(* ===== verification/GoConv.v ===== *)
(** * Conversions of the Go library

    [strconv.Atoi], [fmt.Sscanf] with the verb %d, [encoding/hex] and [encoding/base64], as far as
    the program uses them, with the round trips of the encodings. *)
From stdpp Require Import base tactics option list numbers strings.
From Stdlib Require Import ZArith Lia Ascii.
From S2P Require Import Prelude.
From S2P Require Import GoStrings.
From S2P Require Import GoNet.

(** ** Decimal integers *)
Definition is_i64 (z : Z) : Prop := - 2 ^ 63 <= z < 2 ^ 63.
Definition in_i64 (z : Z) : bool := (- 2 ^ 63 <=? z) && (z <? 2 ^ 63).

(** The digits at the start of a string: their value continued from [acc], and the rest. *)
Fixpoint scan_digits (s : string) (acc : Z) : Z * string :=
  match s with
  | String c s' => if digit c then scan_digits s' (acc * 10 + digit_val c) else (acc, s)
  | "" => (acc, "")
  end.

Definition starts_digit (s : string) : bool :=
  match s with String c _ => digit c | "" => false end.

(** An optional sign. *)
Definition scan_sign (s : string) : bool * string :=
  match s with
  | String c s' => if Ascii.eqb c "-" then (true, s') else if Ascii.eqb c "+" then (false, s') else (false, s)
  | "" => (false, "")
  end.

(** Sign and digits at the start of a string, in the range of a 64-bit [int], and the rest. *)
Definition scan_int (s : string) : option (Z * string) :=
  let '(neg, ds) := scan_sign s in
  if starts_digit ds then
    let '(n, rest) := scan_digits ds 0 in
    let z := if neg : bool then - n else n in
    if in_i64 z then Some (z, rest) else None
  else None.

Definition Atoi (s : string) : option Z :=
  match scan_int s with Some (z, "") => Some z | _ => None end.

(** [limit, _ := strconv.Atoi(s)]: a syntax error leaves 0, a range error the nearest bound. *)
Definition Atoi_or_0 (s : string) : Z :=
  let '(neg, ds) := scan_sign s in
  if starts_digit ds then
    let '(n, rest) := scan_digits ds 0 in
    if rest =s? "" then
      (if neg : bool then Z.max (- 2 ^ 63) (- n) else Z.min (2 ^ 63 - 1) n)
    else 0
  else 0.

(** [fmt.Sscanf(s, "%d", &n)] with [n] 0 before: leading white space is skipped, a line feed there is
    an error, what follows the digits is ignored; an error leaves [n] at 0. *)
Definition Sscanf_d (s : string) : Z :=
  let t := trim_left (String.length s) s in
  if contains_byte (str_take (String.length s - String.length t) s) "010" then 0
  else match scan_int t with Some (z, _) => z | None => 0 end.

(** ** [encoding/hex] *)
Definition hex_encode (l : list Z) : string :=
  foldr (fun b s => String (hex_digit (b / 16)) (String (hex_digit (b mod 16)) s)) "" l.

Fixpoint hex_decode (s : string) : option (list Z) :=
  match s with
  | "" => Some []
  | String a (String b s') =>
      match hex_val a, hex_val b, hex_decode s' with
      | Some x, Some y, Some l => Some (x * 16 + y :: l)
      | _, _, _ => None
      end
  | String _ "" => None
  end.

(** ** [encoding/base64]

    One alphabet and whether padding is used: [StdEncoding] and [RawURLEncoding]. *)
Record Encoding := mkEncoding { b64_62 : ascii; b64_63 : ascii; b64_pad : bool }.
Definition StdEncoding : Encoding := mkEncoding "+" "/" true.
Definition RawURLEncoding : Encoding := mkEncoding "-" "_" false.

Definition b64_char (e : Encoding) (v : Z) : ascii :=
  if v <? 26 then of_byte (65 + v)
  else if v <? 52 then of_byte (71 + v)
  else if v <? 62 then of_byte (v - 4)
  else if v =? 62 then b64_62 e else b64_63 e.

Definition b64_val (e : Encoding) (c : ascii) : option Z :=
  let b := byte_of c in
  if in_range 65 90 b then Some (b - 65)
  else if in_range 97 122 b then Some (b - 71)
  else if digit c then Some (b + 4)
  else if Ascii.eqb c (b64_62 e) then Some 62
  else if Ascii.eqb c (b64_63 e) then Some 63
  else None.

Definition is_padding (e : Encoding) (c : ascii) : bool := b64_pad e && Ascii.eqb c "=".

Fixpoint b64_encode (e : Encoding) (l : list Z) : string :=
  match l with
  | [] => ""
  | [a] =>
      String (b64_char e (a / 4)) (String (b64_char e (a mod 4 * 16))
        (if b64_pad e then "==" else ""))
  | [a; b] =>
      String (b64_char e (a / 4)) (String (b64_char e (a mod 4 * 16 + b / 16))
        (String (b64_char e (b mod 16 * 4)) (if b64_pad e then "=" else "")))
  | a :: b :: c :: l' =>
      String (b64_char e (a / 4)) (String (b64_char e (a mod 4 * 16 + b / 16))
        (String (b64_char e (b mod 16 * 4 + c / 64)) (String (b64_char e (c mod 64))
           (b64_encode e l'))))
  end.

(** Decoding after line breaks are dropped: unused bits of the last character are not checked. *)
Fixpoint b64_quanta (e : Encoding) (s : string) : option (list Z) :=
  match s with
  | "" => Some []
  | String c0 (String c1 r) =>
      match b64_val e c0, b64_val e c1 with
      | Some x, Some y =>
          let o0 := x * 4 + y / 16 in
          match r with
          | "" => if b64_pad e then None else Some [o0]
          | String c2 r2 =>
              if is_padding e c2 then (if r2 =s? "=" then Some [o0] else None)
              else match b64_val e c2 with
              | None => None
              | Some z =>
                  let o1 := y mod 16 * 16 + z / 4 in
                  match r2 with
                  | "" => if b64_pad e then None else Some [o0; o1]
                  | String c3 r3 =>
                      if is_padding e c3 then (if r3 =s? "" then Some [o0; o1] else None)
                      else match b64_val e c3, b64_quanta e r3 with
                      | Some w, Some l => Some (o0 :: o1 :: z mod 4 * 64 + w :: l)
                      | _, _ => None
                      end
                  end
              end
          end
      | _, _ => None
      end
  | String _ "" => None
  end.

Definition is_line_break (c : ascii) : bool := Ascii.eqb c "010" || Ascii.eqb c "013".

Fixpoint filter_bytes (f : ascii -> bool) (s : string) : string :=
  match s with
  | "" => ""
  | String c s' => if f c then String c (filter_bytes f s') else filter_bytes f s'
  end.

Definition b64_decode (e : Encoding) (s : string) : option (list Z) :=
  b64_quanta e (filter_bytes (fun c => negb (is_line_break c)) s).

(** ** Round trips *)
Lemma byte_ind (P : Z -> Prop) : (forall n, (n < 256)%nat -> P (Z.of_nat n)) -> forall b, is_byte b -> P b.
Proof. intros H b Hb. rewrite <- (Z2Nat.id b) by (unfold is_byte in Hb; lia). apply H. unfold is_byte in Hb. lia. Qed.

Lemma hex_val_digit d : 0 <= d < 16 -> hex_val (hex_digit d) = Some d.
Proof.
  intros Hd. assert (forallb (fun n => bool_decide (hex_val (hex_digit (Z.of_nat n)) = Some (Z.of_nat n)))
    (seq 0 16) = true) as H by (vm_compute; reflexivity).
  rewrite forallb_forall in H. specialize (H (Z.to_nat d)). rewrite in_seq in H.
  rewrite Z2Nat.id in H by lia. specialize (H ltac:(lia)). by bools.
Qed.

Lemma hex_decode_encode l : Forall is_byte l -> hex_decode (hex_encode l) = Some l.
Proof.
  induction 1 as [|b l Hb _ IH]; [done|]. unfold is_byte in Hb.
  change (hex_encode (b :: l)) with (String (hex_digit (b / 16)) (String (hex_digit (b mod 16)) (hex_encode l))).
  cbn [hex_decode].
  rewrite !hex_val_digit, IH by (try apply Z.mod_pos_bound; try (split; [apply Z.div_pos|apply Z.div_lt_upper_bound]); lia).
  do 2 f_equal. pose proof (Z.div_mod b 16). lia.
Qed.

Definition hex_char (c : ascii) : bool := in_range 48 57 (byte_of c) || in_range 97 102 (byte_of c).

Lemma hex_encode_chars l : Forall is_byte l -> forall_bytes hex_char (hex_encode l) = true.
Proof.
  assert (forall d, 0 <= d < 16 -> hex_char (hex_digit d) = true) as Hd.
  { intros d Hd. assert (forallb (fun n => hex_char (hex_digit (Z.of_nat n))) (seq 0 16) = true) as H
      by (vm_compute; reflexivity).
    rewrite forallb_forall in H. specialize (H (Z.to_nat d)). rewrite in_seq, Z2Nat.id in H by lia.
    apply H. lia. }
  induction 1 as [|b l Hb _ IH]; [done|]. unfold is_byte in Hb.
  change (hex_encode (b :: l)) with (String (hex_digit (b / 16)) (String (hex_digit (b mod 16)) (hex_encode l))).
  cbn [forall_bytes]. rewrite IH, !Hd; [done|apply Z.mod_pos_bound; lia|].
  split; [apply Z.div_pos|apply Z.div_lt_upper_bound]; lia.
Qed.

Ltac div_lia := unfold is_byte in *; Z.to_euclidean_division_equations; lia.

(** The two alphabets of the program. *)
Definition known_encoding (e : Encoding) : Prop := e = StdEncoding \/ e = RawURLEncoding.

Definition b64_ok (e : Encoding) (n : nat) : bool :=
  let c := b64_char e (Z.of_nat n) in
  bool_decide (b64_val e c = Some (Z.of_nat n)) && negb (is_padding e c) && negb (is_line_break c)
  && negb (Ascii.eqb c ".").

Lemma b64_char_facts e v : known_encoding e -> 0 <= v < 64 ->
  b64_val e (b64_char e v) = Some v /\ is_padding e (b64_char e v) = false
  /\ is_line_break (b64_char e v) = false /\ Ascii.eqb (b64_char e v) "." = false.
Proof.
  intros He Hv. assert (forallb (b64_ok e) (seq 0 64) = true) as H.
  { destruct He as [->| ->]; vm_compute; reflexivity. }
  rewrite forallb_forall in H. specialize (H (Z.to_nat v)). rewrite in_seq in H.
  specialize (H ltac:(lia)). unfold b64_ok in H. rewrite Z2Nat.id in H by lia. bools. done.
Qed.

Lemma list_ind3 {A} (P : list A -> Prop) : P [] -> (forall a, P [a]) -> (forall a b, P [a; b]) ->
  (forall a b c l, P l -> P (a :: b :: c :: l)) -> forall l, P l.
Proof.
  intros H0 H1 H2 H3. fix IH 1. intros [|a [|b [|c l]]]; [done|apply H1|apply H2|apply H3, IH].
Qed.

Lemma filter_bytes_id f s : forall_bytes f s = true -> filter_bytes f s = s.
Proof. induction s as [|c s IH]; simpl; [done|]. intros [-> ?]%andb_prop. by rewrite IH. Qed.

Lemma b64_encode_chars e l (f : ascii -> bool) : Forall is_byte l ->
  (forall v, 0 <= v < 64 -> f (b64_char e v) = true) -> (b64_pad e = true -> f "="%char = true) ->
  forall_bytes f (b64_encode e l) = true.
Proof.
  intros Hl Hc Hp. induction l as [|a|a b|a b c l IH] using list_ind3; decompose_Forall_hyps;
    cbn [b64_encode forall_bytes]; rewrite ?Hc by div_lia; cbn [andb]; [done| | |by apply IH];
    destruct (b64_pad e); cbn [forall_bytes]; rewrite ?Hp by done; done.
Qed.

Lemma b64_quanta_encode e l : known_encoding e -> Forall is_byte l ->
  b64_quanta e (b64_encode e l) = Some l.
Proof.
  intros He Hl.
  assert (forall v, 0 <= v < 64 -> b64_val e (b64_char e v) = Some v) as Hv
    by (intros; by apply b64_char_facts).
  assert (forall v, 0 <= v < 64 -> is_padding e (b64_char e v) = false) as Hp
    by (intros; by apply b64_char_facts).
  induction l as [|a|a b|a b c l IH] using list_ind3; decompose_Forall_hyps; [done|..];
    cbn [b64_encode b64_quanta]; rewrite ?Hv, ?Hp by div_lia; rewrite ?IH by done.
  - assert (a / 4 * 4 + a mod 4 * 16 / 16 = a) as -> by div_lia.
    by destruct He as [->| ->].
  - assert (a / 4 * 4 + (a mod 4 * 16 + b / 16) / 16 = a) as -> by div_lia.
    assert ((a mod 4 * 16 + b / 16) mod 16 * 16 + b mod 16 * 4 / 4 = b) as -> by div_lia.
    by destruct He as [->| ->].
  - assert (a / 4 * 4 + (a mod 4 * 16 + b / 16) / 16 = a) as -> by div_lia.
    assert ((a mod 4 * 16 + b / 16) mod 16 * 16 + (b mod 16 * 4 + c / 64) / 4 = b) as -> by div_lia.
    assert ((b mod 16 * 4 + c / 64) mod 4 * 64 + c mod 64 = c) as -> by div_lia. done.
Qed.

Lemma b64_decode_encode e l : known_encoding e -> Forall is_byte l ->
  b64_decode e (b64_encode e l) = Some l.
Proof.
  intros He Hl. unfold b64_decode. rewrite filter_bytes_id; [by apply b64_quanta_encode|].
  apply b64_encode_chars; [done| |done]. intros v Hv.
  by rewrite (proj1 (proj2 (proj2 (b64_char_facts e v He Hv)))).
Qed.

Lemma b64_encode_no_dot l : Forall is_byte l -> IndexByte (b64_encode RawURLEncoding l) "." = None.
Proof.
  intros Hl. apply (IndexByte_excluded (fun c => negb (Ascii.eqb c "."))); [|done].
  apply b64_encode_chars; [done| |done]. intros v Hv.
  by rewrite (proj2 (proj2 (proj2 (b64_char_facts _ v (or_intror eq_refl) Hv)))).
Qed.

(** ** Strings and their bytes *)
Lemma byte_of_range c : is_byte (byte_of c).
Proof. unfold is_byte. pose proof (N_ascii_bounded c). lia. Qed.

Lemma bytes_of_bytes s : Forall is_byte (bytes_of s).
Proof. induction s; constructor; [apply byte_of_range|done]. Qed.

Lemma of_bytes_of s : of_bytes (bytes_of s) = s.
Proof.
  induction s as [|c s IH]; [done|]. cbn [bytes_of]. change (of_bytes (byte_of c :: bytes_of s))
    with (String (of_byte (byte_of c)) (of_bytes (bytes_of s))). rewrite IH.
  by rewrite N2Z.id, ascii_N_embedding.
Qed.

Lemma byte_of_of_byte b : is_byte b -> byte_of (of_byte b) = b.
Proof. intros Hb. unfold is_byte in Hb. rewrite N_ascii_embedding by lia. lia. Qed.

Lemma bytes_of_of l : Forall is_byte l -> bytes_of (of_bytes l) = l.
Proof.
  induction 1 as [|b l Hb _ IH]; [done|]. change (of_bytes (b :: l)) with (String (of_byte b) (of_bytes l)).
  cbn [bytes_of]. by rewrite IH, byte_of_of_byte.
Qed.

Lemma bytes_of_app s t : bytes_of (s +:+ t) = bytes_of s ++ bytes_of t.
Proof. induction s as [|c s IH]; [done|]. cbn. by rewrite IH. Qed.

Lemma length_bytes_of s : length (bytes_of s) = String.length s.
Proof. induction s; simpl; congruence. Qed.

(** ** Splitting what was joined *)
Lemma Split_none s c : IndexByte s c = None -> Split s c = [s].
Proof.
  induction s as [|a s IH]; [done|]. cbn [IndexByte Split].
  destruct (Ascii.eqb a c) eqn:E; [done|]. destruct (IndexByte s c); [done|]. intros _.
  by rewrite IH.
Qed.

Lemma Split_app s c t : IndexByte s c = None -> Split (s +:+ String c t) c = s :: Split t c.
Proof.
  induction s as [|a s IH]; cbn [IndexByte].
  - intros _. cbn. by rewrite Ascii.eqb_refl.
  - destruct (Ascii.eqb a c) eqn:E; [done|]. destruct (IndexByte s c); [done|]. intros _.
    change (String a s +:+ String c t) with (String a (s +:+ String c t)). cbn [Split].
    by rewrite E, IH.
Qed.

Example base64_cases :
  b64_encode StdEncoding (bytes_of "alice:secret") = "YWxpY2U6c2VjcmV0"
  /\ b64_encode StdEncoding (bytes_of "ab") = "YWI="
  /\ b64_decode StdEncoding "YWI=" = Some (bytes_of "ab")
  /\ b64_decode StdEncoding "YWI" = None
  /\ b64_decode RawURLEncoding "YWI" = Some (bytes_of "ab")
  /\ b64_decode RawURLEncoding "YW I" = None
  /\ b64_decode StdEncoding "YQ==" = Some (bytes_of "a").
Proof. vm_compute. repeat split. Qed.

Example conversion_cases :
  Atoi "-12" = Some (-12) /\ Atoi "12a" = None /\ Atoi "9223372036854775808" = None
  /\ Atoi_or_0 "9223372036854775808" = 9223372036854775807 /\ Atoi_or_0 "" = 0
  /\ Sscanf_d " 600000x" = 600000 /\ Sscanf_d "99999999999999999999" = 0 /\ Sscanf_d "x1" = 0
  /\ hex_encode [0; 171; 255] = "00abff" /\ hex_decode "00ABff" = Some [0; 171; 255]
  /\ hex_decode "0" = None.
Proof. vm_compute. repeat split. Qed.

(Work request):
Extract from the listing above the lines between the line containing "match r2 with" and the line containing "else match b64_val e c3, b64_quanta", keeping both of those lines. Output nothing else.

(Output of the exercise):
                  match r2 with
                  | "" => if b64_pad e then None else Some [o0; o1]
                  | String c3 r3 =>
                      if is_padding e c3 then (if r3 =s? "" then Some [o0; o1] else None)
                      else match b64_val e c3, b64_quanta e r3 with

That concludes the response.